Methods: A retrospective review of all patient`s charts who underwent a
cholecystectomy, between 06.11.2008 and 30.06.2020 in our institute was
performed. Three surgeons, who practiced the MI-CHE during this period, were
selected. The patient’s demographics as well as the data regarding the
perioperative mortality and morbidity were evaluated retrospectively.
Results: From 2008-2020, a total of 408 MI-CHE were held on or assisted by
three different surgeons. In the period from 2008 to 2014, 381
cholecystectomies using the conventional laparoscopic (CLC) or the open
cholecystectomy (open CHE) techniques were preformed. The total percentage
of the MI-CHE from the total cholecystectomy-procedures preformed until 2014
was 38.8%.
The average age of patients in the MI-CHE group in the whole period of study
was 54.2 years (±17). The average duration of the operation was 66 minutes
(±23) using the MI-CHE-technique, the average length of stay after the MI-CHE
was 3.6 days (±3.1).
In the period from 2008-2014, the average age of patients in the MI-CHE group
was 52.4 years (± 17.2), the average age in the CLC group was 60,9 years (±17.7) and 68,9 years (±15.7) in the open CHE group. The average duration of
the operation was 66 minutes (±24) using the MI-CHE-technique, 71 (±36)

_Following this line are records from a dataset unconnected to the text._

Definition CR : ascii := ascii_of_N 13.
Definition LF : ascii := ascii_of_N 10.
Definition SP : ascii := ascii_of_N 32.

(** [str.lower] on one character: A-Z, and the Latin-1 capitals except the
    multiplication sign. *)
Definition lower_ascii (c : ascii) : ascii :=
  let n := code c in
  if (65 <=? n)%N && (n <=? 90)%N then ascii_of_N (n + 32)
  else if (192 <=? n)%N && (n <=? 222)%N && negb (n =? 215)%N then ascii_of_N (n + 32)
  else c.

(** ** Generic string functions *)

Fixpoint smap (f : ascii → ascii) (s : string) : string :=
  match s with "" => "" | String c s' => String (f c) (smap f s') end.

Fixpoint sforall (p : ascii → bool) (s : string) : bool :=
  match s with "" => true | String c s' => p c && sforall p s' end.

(** [s[n:]] *)
Fixpoint sdrop (n : nat) (s : string) : string :=
  match n, s with
  | O, _ => s
  | S n', "" => ""
  | S n', String _ s' => sdrop n' s'
  end.

(** ["".join(ls)] *)
Definition sconcat (ls : list string) : string := foldr String.append "" ls.

(** [sep.join(ls)] *)
Fixpoint sjoin (sep : string) (ls : list string) : string :=
  match ls with
  | [] => ""
  | [l] => l
  | l :: ls' => l +:+ sep +:+ sjoin sep ls'
  end.

(** [" " * n] *)
Fixpoint spaces (n : nat) : string :=
  match n with O => "" | S n' => String SP (spaces n') end.

Definition slower (s : string) : string := smap lower_ascii s.

Fixpoint lstrip (s : string) : string :=
  match s with
  | "" => ""
  | String c s' => if is_space c then lstrip s' else s
  end.

Fixpoint rstrip (s : string) : string :=
  match s with
  | "" => ""
  | String c s' =>
    match rstrip s' with
    | "" => if is_space c then "" else String c ""
    | r => String c r
    end
  end.

Definition strip (s : string) : string := rstrip (lstrip s).

Definition startswith (s p : string) : bool := String.prefix p s.

(** [s.removeprefix(p)] *)
Definition removeprefix (s p : string) : string :=
  if startswith s p then sdrop (String.length p) s else s.

(** The last character of [s] is [c]. *)
Fixpoint ends_with (c : ascii) (s : string) : bool :=
  match s with
  | "" => false
  | String d "" => bool_decide (c = d)
  | String _ s' => ends_with c s'
  end.

(** [s.split(c, 1)]: the text before and after the first [c]. *)
Fixpoint split1 (c : ascii) (s : string) : option (string * string) :=
  match s with
  | "" => None
  | String d s' =>
    if decide (d = c) then Some ("", s')
    else '(a, b) ← split1 c s'; Some (String d a, b)
  end.

(** [s.replace(c, d)] for one-character arguments. *)
Definition sreplace (c d : ascii) (s : string) : string :=
  smap (λ x, if decide (x = c) then d else x) s.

using the CLC-technique and 110 (±75) for the open cholecystectomy. The
average length of stay after the MI-CHE was 3.6 days (±3.1), 4.9 days (±4.1)

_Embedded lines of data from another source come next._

(* ===== verification/PyNum.v ===== *)
(** * Numbers of Python

    [int(s)] and [float(s)] on strings, and the two places where the sources mix integers
    with binary64 arithmetic: [int(x * 0.10)] and [math.ceil(a / b)].  A positive double is kept as
    [m * 2^-k]; rounding is to 53 bits, to nearest, ties to even, as IEEE 754 prescribes.
    Exponents stay far from the range where overflow or subnormal numbers occur. *)

From stdpp Require Import base list strings pretty.
From Stdlib Require Import Ascii String.
From S2P Require Import Prelude PyStr.

#[local] Open Scope string_scope.
#[local] Open Scope Z_scope.

(** ** [int(s)] *)

Definition digit_val (c : ascii) : option Z :=
  let n := Z.of_N (code c) in if (48 <=? n) && (n <=? 57) then Some (n - 48) else None.

(** Digits, with single underscores between them. *)
Fixpoint int_digits (acc : Z) (after_digit : bool) (s : string) : option Z :=
  match s with
  | "" => if after_digit then Some acc else None
  | String c s' =>
    match digit_val c with
    | Some d => int_digits (acc * 10 + d) true s'
    | None => if Ascii.eqb c "_" && after_digit then int_digits acc false s' else None
    end
  end.

(** [None] is the [ValueError]. *)
Definition py_int (s : string) : option Z :=
  match strip s with
  | String "-" s' => Z.opp <$> int_digits 0 false s'
  | String "+" s' => int_digits 0 false s'
  | s' => int_digits 0 false s'
  end.

Example py_int_examples :
  py_int " -1_000 " = Some (-1000) ∧ py_int "1__0" = None ∧ py_int "" = None ∧ py_int "0x10" = None.
Proof. split_and!; reflexivity. Qed.

(** *** [int(str(z)) = z] *)

Lemma digit_val_char d : (d < 10)%N → digit_val (pretty_N_char d) = Some (Z.of_N d).
Proof.
  intros Hd. assert (d ∈ [0; 1; 2; 3; 4; 5; 6; 7; 8; 9]%N) as Hin by (rewrite !elem_of_cons; lia).
  repeat (apply elem_of_cons in Hin as [->|Hin]; [reflexivity|]). by apply not_elem_of_nil in Hin.
Qed.

Lemma int_digits_go x s : (0 < x)%N → int_digits 0 false (pretty_N_go x s) = int_digits (Z.of_N x) true s.
Proof.
  revert s. induction (N.lt_wf_0 x) as [x _ IH]. intros s Hx. rewrite pretty_N_go_step by done.
  assert (x mod 10 < 10)%N as Hm by (apply N.mod_lt; lia).
  pose proof (N.div_mod x 10 ltac:(done)) as Hdm.
  destruct (decide (x / 10 = 0)%N) as [H0|H0].
  - rewrite H0, pretty_N_go_0. simpl. rewrite digit_val_char by done. f_equal. lia.
  - rewrite IH by (try apply N.div_lt; lia). simpl. rewrite digit_val_char by done. f_equal. lia.
Qed.

Lemma sforall_go p x s :
  (∀ d, (d < 10)%N → p (pretty_N_char d) = true) → sforall p s = true → sforall p (pretty_N_go x s) = true.
Proof.
  intros Hp. revert s. induction (N.lt_wf_0 x) as [x _ IH]. intros s Hs.
  destruct (decide (x = 0)%N) as [->|Hx]; [by rewrite pretty_N_go_0|].
  rewrite pretty_N_go_step by lia. apply IH; [apply N.div_lt; lia|]. simpl. rewrite Hs, Hp; [done|].
  apply N.mod_lt. lia.
Qed.

Lemma rstrip_no_space s : sforall (λ c, negb (is_space c)) s = true → rstrip s = s.
Proof.
  induction s as [|c s IH]; [done|]. simpl. intros [Hc Hs]%andb_true_iff.
  rewrite IH by done. destruct s; [|done]. by apply negb_true_iff in Hc as ->.
Qed.

Lemma strip_no_space s : sforall (λ c, negb (is_space c)) s = true → strip s = s.
Proof.
  intros Hs. unfold strip. assert (lstrip s = s) as ->; [|by apply rstrip_no_space].
  destruct s as [|c s]; [done|]. simpl in *. apply andb_true_iff in Hs as [Hc _].
  by apply negb_true_iff in Hc as ->.
Qed.

(** A property of the ten digits holds of every printed number. *)
Lemma digit_forall p d :
  forallb (λ k, p (pretty_N_char k)) [0; 1; 2; 3; 4; 5; 6; 7; 8; 9]%N = true →
  (d < 10)%N → p (pretty_N_char d) = true.
Proof.
  rewrite List.forallb_forall. intros Hp Hd. apply Hp. rewrite <- list_elem_of_In, !elem_of_cons. lia.
Qed.

Lemma pretty_N_forall p (x : N) :
  forallb (λ k, p (pretty_N_char k)) [0; 1; 2; 3; 4; 5; 6; 7; 8; 9]%N = true → sforall p (pretty x) = true.
Proof.
  intros Hp. unfold pretty, pretty_N. case_decide.
  - cbn [sforall]. rewrite andb_true_r. apply (digit_forall p 0 Hp). lia.
  - apply sforall_go; [|done]. intros d Hd. by apply digit_forall.
Qed.

Lemma int_digits_pretty_N x : int_digits 0 false (pretty x) = Some (Z.of_N x).
Proof.
  unfold pretty, pretty_N. case_decide as Hx; [by subst|]. by rewrite int_digits_go by lia.
Qed.

Lemma pretty_N_no_space (x : N) : sforall (λ c, negb (is_space c)) (pretty x) = true.
Proof. by apply pretty_N_forall. Qed.

Lemma pretty_N_head (x : N) : ∃ c s, pretty x = String c s ∧ is_Some (digit_val c).
Proof.
  pose proof (int_digits_pretty_N x) as H. destruct (pretty x) as [|c s]; [done|].
  exists c, s. split; [done|]. simpl in H. destruct (digit_val c); [done|].
  by rewrite andb_false_r in H.
Qed.

Lemma py_int_unsigned s :
  sforall (λ c, negb (is_space c)) s = true → (∃ c s', s = String c s' ∧ is_Some (digit_val c)) →
  py_int s = int_digits 0 false s.
Proof.
  intros Hs (c & s' & -> & [d Hd]). unfold py_int. rewrite strip_no_space by done.
  destruct c as [[] [] [] [] [] [] [] []]; by vm_compute in Hd || reflexivity.
Qed.

(** Printing an integer and parsing it back. *)
Lemma py_int_pretty (z : Z) : py_int (pretty z) = Some z.
Proof.
  destruct z as [|n|n].
  - reflexivity.
  - change (pretty (Z.pos n)) with (pretty (N.pos n)).
    rewrite py_int_unsigned by eauto using pretty_N_no_space, pretty_N_head.
    by rewrite int_digits_pretty_N.
  - change (pretty (Z.neg n)) with ("-" +:+ pretty (N.pos n)). unfold py_int.
    rewrite strip_no_space by (simpl; apply pretty_N_no_space). simpl.
    by rewrite int_digits_pretty_N.
Qed.

(** ** Binary64 *)

(** [n / d] to the nearest integer, ties to even. *)
Definition rnd (n d : Z) : Z :=
  let q := n / d in
  let r := n mod d in
  if 2 * r <? d then q else if d <? 2 * r then q + 1 else if Z.even q then q else q + 1.

(** [n / d * 2^k] as a fraction. *)
Definition scale_num (n k : Z) : Z := n * 2 ^ Z.max k 0.
Definition scale_den (d k : Z) : Z := d * 2 ^ Z.max (- k) 0.

(** The number of fractional bits that leaves 53 significant ones. *)
Definition frac_bits (n d : Z) : Z :=
  let k := 52 - (Z.log2 n - Z.log2 d) in
  if scale_num n k <? 2 ^ 52 * scale_den d k then k + 1 else k.

(** The double nearest to the non-negative [n / d], as [(m, k)] for [m * 2^-k]. *)
Definition fl (n d : Z) : Z * Z :=
  if n =? 0 then (0, 0)
  else let k := frac_bits n d in (rnd (scale_num n k) (scale_den d k), k).

(** [int(f)] and [math.ceil(f)] of a non-negative double. *)
Definition fl_int (f : Z * Z) : Z := scale_num f.1 (- f.2) / 2 ^ Z.max f.2 0.
Definition fl_ceil (f : Z * Z) : Z := - (- scale_num f.1 (- f.2) / 2 ^ Z.max f.2 0).

(** The double [0.10] is [3602879701896397 / 2^55]. *)
Definition TENTH : Z := 3602879701896397.

(** [int(x * 0.10)]; the conversion of [x] to a double is exact up to [2^53]. *)
Definition int_tenth (x : Z) : Z :=
  if x <? 0 then - fl_int (fl (- x * TENTH) (2 ^ 55)) else fl_int (fl (x * TENTH) (2 ^ 55)).

(** [math.ceil(a / b)] *)
Definition ceil_div (a b : Z) : Z := fl_ceil (fl a b).

Example float_examples : int_tenth 3290 = 329 ∧ ceil_div 9 4 = 3 ∧ int_tenth (-25) = -2.
Proof. split_and!; reflexivity. Qed.

(** Rounding stays between the integers around the exact value. *)
Lemma rnd_le n d m : 0 < d → n <= m * d → rnd n d <= m.
Proof.
  intros Hd Hn. unfold rnd. pose proof (Z.div_mod n d ltac:(lia)) as Hdm.
  pose proof (Z.mod_pos_bound n d Hd) as Hr.
  assert (n / d < m ∨ (n / d = m ∧ n mod d = 0)) as [Hq|[Hq H0]] by nia.
  - repeat case_match; lia.
  - rewrite H0, Hq. by rewrite (proj2 (Z.ltb_lt (2 * 0) d)) by lia.
Qed.

Lemma rnd_ge n d m : 0 < d → m * d <= n → m <= rnd n d.
Proof.
  intros Hd Hn. assert (m <= n / d) by (apply Z.div_le_lower_bound; lia).
  unfold rnd. repeat case_match; lia.
Qed.

(** ... and moves by at most one half. *)
Lemma rnd_half n d : 0 < d → - d <= 2 * (rnd n d * d - n) <= d.
Proof.
  intros Hd. unfold rnd. pose proof (Z.div_mod n d ltac:(lia)) as Hdm.
  pose proof (Z.mod_pos_bound n d Hd) as Hr.
  destruct (Z.ltb_spec (2 * (n mod d)) d), (Z.ltb_spec d (2 * (n mod d))), (Z.even (n / d)); nia.
Qed.

Lemma frac_bits_ge n d : 52 - (Z.log2 n - Z.log2 d) <= frac_bits n d.
Proof. unfold frac_bits. case_match; lia. Qed.

(** A tenth, in integers: the double product never rounds across an integer. *)
Lemma int_tenth_exact x : 0 <= x < 2 ^ 50 → int_tenth x = x / 10.
Proof.
  intros Hx. unfold int_tenth. rewrite (proj2 (Z.ltb_ge x 0)) by lia.
  destruct (decide (x = 0)) as [->|Hx0]; [reflexivity|].
  unfold fl. rewrite (proj2 (Z.eqb_neq _ 0)) by (unfold TENTH; lia).
  set (n := x * TENTH). set (k := frac_bits n (2 ^ 55)).
  assert (6 <= k) as Hk.
  { pose proof (frac_bits_ge n (2 ^ 55)) as Hb. fold k in Hb. rewrite (Z.log2_pow2 55) in Hb by lia.
    assert (Z.log2 n < 102); [|lia]. apply Z.log2_lt_pow2; unfold n, TENTH in *; lia. }
  unfold fl_int, scale_num, scale_den. cbn [fst snd].
  replace (Z.max k 0) with k by lia. replace (Z.max (- k) 0) with 0 by lia. rewrite Z.mul_1_r, Z.mul_1_r.
  set (p := 2 ^ k). assert (2 ^ 6 <= p) as Hp by (apply Z.pow_le_mono_r; lia).
  pose proof (Z.div_mod x 10 ltac:(lia)) as Hdm. pose proof (Z.mod_pos_bound x 10 ltac:(lia)) as Hm.
  set (q := x / 10) in *. symmetry. apply Z.div_unique with (r := rnd (n * p) (2 ^ 55) - p * q); [|lia].
  left. split.
  - assert (p * q <= rnd (n * p) (2 ^ 55)); [|lia].
    apply rnd_ge; [done|]. unfold n, TENTH. nia.
  - pose proof (rnd_half (n * p) (2 ^ 55) ltac:(done)) as Hh.
    assert (n * 11 <= (11 * q + 10) * 2 ^ 55) as Hn by (unfold n, TENTH; lia).
    nia.
Qed.

(** Ceiling division, in integers, for counts up to [2^53]. *)
Lemma ceil_div_exact a b : 0 <= a < 2 ^ 53 → 0 < b → ceil_div a b = - (- a / b).
Proof.
  intros Ha Hb. unfold ceil_div. destruct (decide (a = 0)) as [->|Ha0]; [by rewrite Z.div_0_l by lia|].
  unfold fl. rewrite (proj2 (Z.eqb_neq _ 0)) by lia.
  set (k := frac_bits a b). pose proof (frac_bits_ge a b) as Hk. fold k in Hk.
  assert (Z.log2 a < 53) as Hla by (apply Z.log2_lt_pow2; lia).
  pose proof (Z.log2_nonneg b) as Hlb.
  unfold fl_ceil, scale_num, scale_den. cbn [fst snd].
  replace (Z.max k 0) with k by lia. replace (Z.max (- k) 0) with 0 by lia. rewrite !Z.mul_1_r.
  set (p := 2 ^ k). assert (b < 2 * p) as Hbp.
  { pose proof (Z.log2_spec b Hb). assert (2 ^ Z.succ (Z.log2 b) <= 2 ^ Z.succ k) by (apply Z.pow_le_mono_r; lia).
    unfold p. rewrite <- Z.pow_succ_r by lia. lia. }
  f_equal. set (m := rnd (a * p) b).
  pose proof (Z.div_mod (- a) b ltac:(lia)) as Hdm. pose proof (Z.mod_pos_bound (- a) b Hb) as Hr.
  set (c := - a / b) in *.
  assert (m <= - c * p) by (apply rnd_le; [done|nia]).
  assert (- p < m + c * p).
  { pose proof (rnd_half (a * p) b Hb) as Hh. fold m in Hh. nia. }
  symmetry. apply Z.div_unique with (r := - m - p * c); [left; lia|lia].
Qed.

(** ** [float(s)]

    Doubles of either sign, with infinities, NaN and the subnormal range. *)

Inductive pyfloat :=
| FNan
| FInf (neg : bool)
| FFin (neg : bool) (m e : Z).   (* m * 2^e with m >= 0; zero keeps its sign *)

#[export] Instance pyfloat_eq_dec : EqDecision pyfloat.
Proof. solve_decision. Defined.

Definition FZERO : pyfloat := FFin false 0 0.
Definition FONE : pyfloat := FFin false (2 ^ 52) (-52).

(** The double nearest to [n / d], for [0 <= n] and [0 < d]. *)
Definition round_float (neg : bool) (n d : Z) : pyfloat :=
  if n =? 0 then FFin neg 0 0
  else
    let k := Z.min (frac_bits n d) 1074 in
    let m := rnd (scale_num n k) (scale_den d k) in
    let '(m, k) := if m =? 2 ^ 53 then (2 ^ 52, k - 1) else (m, k) in
    if m =? 0 then FFin neg 0 0 else if k <? -971 then FInf neg else FFin neg m (- k).

(** Underscores are dropped when they stand between digits, and refused elsewhere. *)
Definition is_digit (c : ascii) : bool := match digit_val c with Some _ => true | None => false end.

Fixpoint drop_underscores (after_digit : bool) (s : string) : option string :=
  match s with
  | "" => Some ""
  | String c s' =>
    if Ascii.eqb c "_" then
      match s' with
      | String d _ => if after_digit && is_digit d then drop_underscores false s' else None
      | "" => None
      end
    else String c <$> drop_underscores (is_digit c) s'
  end.

(** Leading digits: their value appended to [acc], their number, and the rest. *)
Fixpoint take_digits (acc n : Z) (s : string) : Z * Z * string :=
  match s with
  | "" => (acc, n, "")
  | String c s' =>
    match digit_val c with Some d => take_digits (acc * 10 + d) (n + 1) s' | None => (acc, n, s) end
  end.

Definition exponent (s : string) : option Z :=
  let '(neg, body) := match s with
                      | String "-" s' => (true, s')
                      | String "+" s' => (false, s')
                      | _ => (false, s)
                      end in
  match take_digits 0 0 body with
  | (x, n, "") => if n =? 0 then None else Some (if neg then - x else x)
  | _ => None
  end.

(** Digits and exponent of ten of a decimal literal without sign. *)
Definition decimal (s : string) : option (Z * Z) :=
  let '(i, ni, rest) := take_digits 0 0 s in
  let '(m, nf, rest) := match rest with String "." r => take_digits i 0 r | _ => (i, 0, rest) end in
  if ni + nf =? 0 then None
  else match rest with
       | "" => Some (m, - nf)
       | String c r => if Ascii.eqb c "e" || Ascii.eqb c "E" then (λ x, (m, x - nf)) <$> exponent r else None
       end.

Definition float_body (neg : bool) (s : string) : option pyfloat :=
  let l := slower s in
  if String.eqb l "inf" || String.eqb l "infinity" then Some (FInf neg)
  else if String.eqb l "nan" then Some FNan
  else
    s' ← drop_underscores false s;
    '(m, x) ← decimal s';
    Some (round_float neg (m * 10 ^ Z.max x 0) (10 ^ Z.max (- x) 0)).

(** [float(s)]; [None] is the [ValueError]. *)
Definition py_float (s : string) : option pyfloat :=
  match strip s with
  | String "-" s' => float_body true s'
  | String "+" s' => float_body false s'
  | s' => float_body false s'
  end.

(** [float(z)] of an integer; [None] is the [OverflowError]. *)
Definition float_of_int (z : Z) : option pyfloat :=
  match round_float (z <? 0) (Z.abs z) 1 with FInf _ => None | f => Some f end.

(** [math.isfinite(f)], [f.is_integer()] and [int(f)] *)
Definition is_finite (f : pyfloat) : bool := match f with FFin _ _ _ => true | _ => false end.

Definition integer_value (f : pyfloat) : option Z :=
  match f with
  | FFin neg m e =>
    let z := m * 2 ^ Z.max e 0 / 2 ^ Z.max (- e) 0 in
    if m * 2 ^ Z.max e 0 =? z * 2 ^ Z.max (- e) 0 then Some (if neg then - z else z) else None
  | _ => None
  end.

(** [f < 0.0] and [f > 1.0], for finite [f]. *)
Definition below_zero (f : pyfloat) : bool := match f with FFin neg m _ => neg && negb (m =? 0) | _ => false end.
Definition above_one (f : pyfloat) : bool :=
  match f with FFin neg m e => negb neg && (2 ^ Z.max (- e) 0 <? m * 2 ^ Z.max e 0) | _ => false end.

Example py_float_examples :
  py_float " 1_0.5e-1 " = py_float "1.05" ∧ py_float "0.1" = Some (FFin false (2 * TENTH) (-56)) ∧
  py_float "1e400" = Some (FInf false) ∧ py_float "5e-324" = Some (FFin false 1 (-1074)) ∧
  py_float "-Infinity" = Some (FInf true) ∧ py_float "1e" = None ∧ py_float "_1" = None ∧ py_float "." = None ∧
  (f ← py_float "1e23"; integer_value f) = Some 99999999999999991611392 ∧
  (f ← py_float "12.0"; integer_value f) = Some 12 ∧ (f ← py_float "12.5"; integer_value f) = None ∧
  float_of_int 1 = Some FONE ∧ float_of_int (10 ^ 400) = None ∧ above_one FONE = false ∧
  (above_one <$> py_float "1.0000000000000002") = Some true.
Proof. vm_compute. done. Qed.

after CLC und 10.7 days (±8.5) after open CHE. During this period, MI-CHE
was performed in 19.4% of the cases for treatment of acute cholecystitis, CLC
in 47% and open CHE in 63%.
The conversion rate of the MI-CHE was 1 of 408 (0.2%). Complications were
documented in 17 of 408 patients following a MI-CHE between 2008 and 2020
(4.1%). The majority of those complications were grade-III (3.9%) according to
the Clavien-Dindo-Classification. There were no serious complications and no
bile duct- or liver vessel-injuries in the MI-CHE-group. The mortality rate was
0,0%.
Conclusion: The morbidity and mortality of the MI-CHE in our study is not
higher than CLC as well as compared to the literature. The MI-CHE is a safe
method in the treatment of cholecystolithiasis even in cases with acute
cholecystitis.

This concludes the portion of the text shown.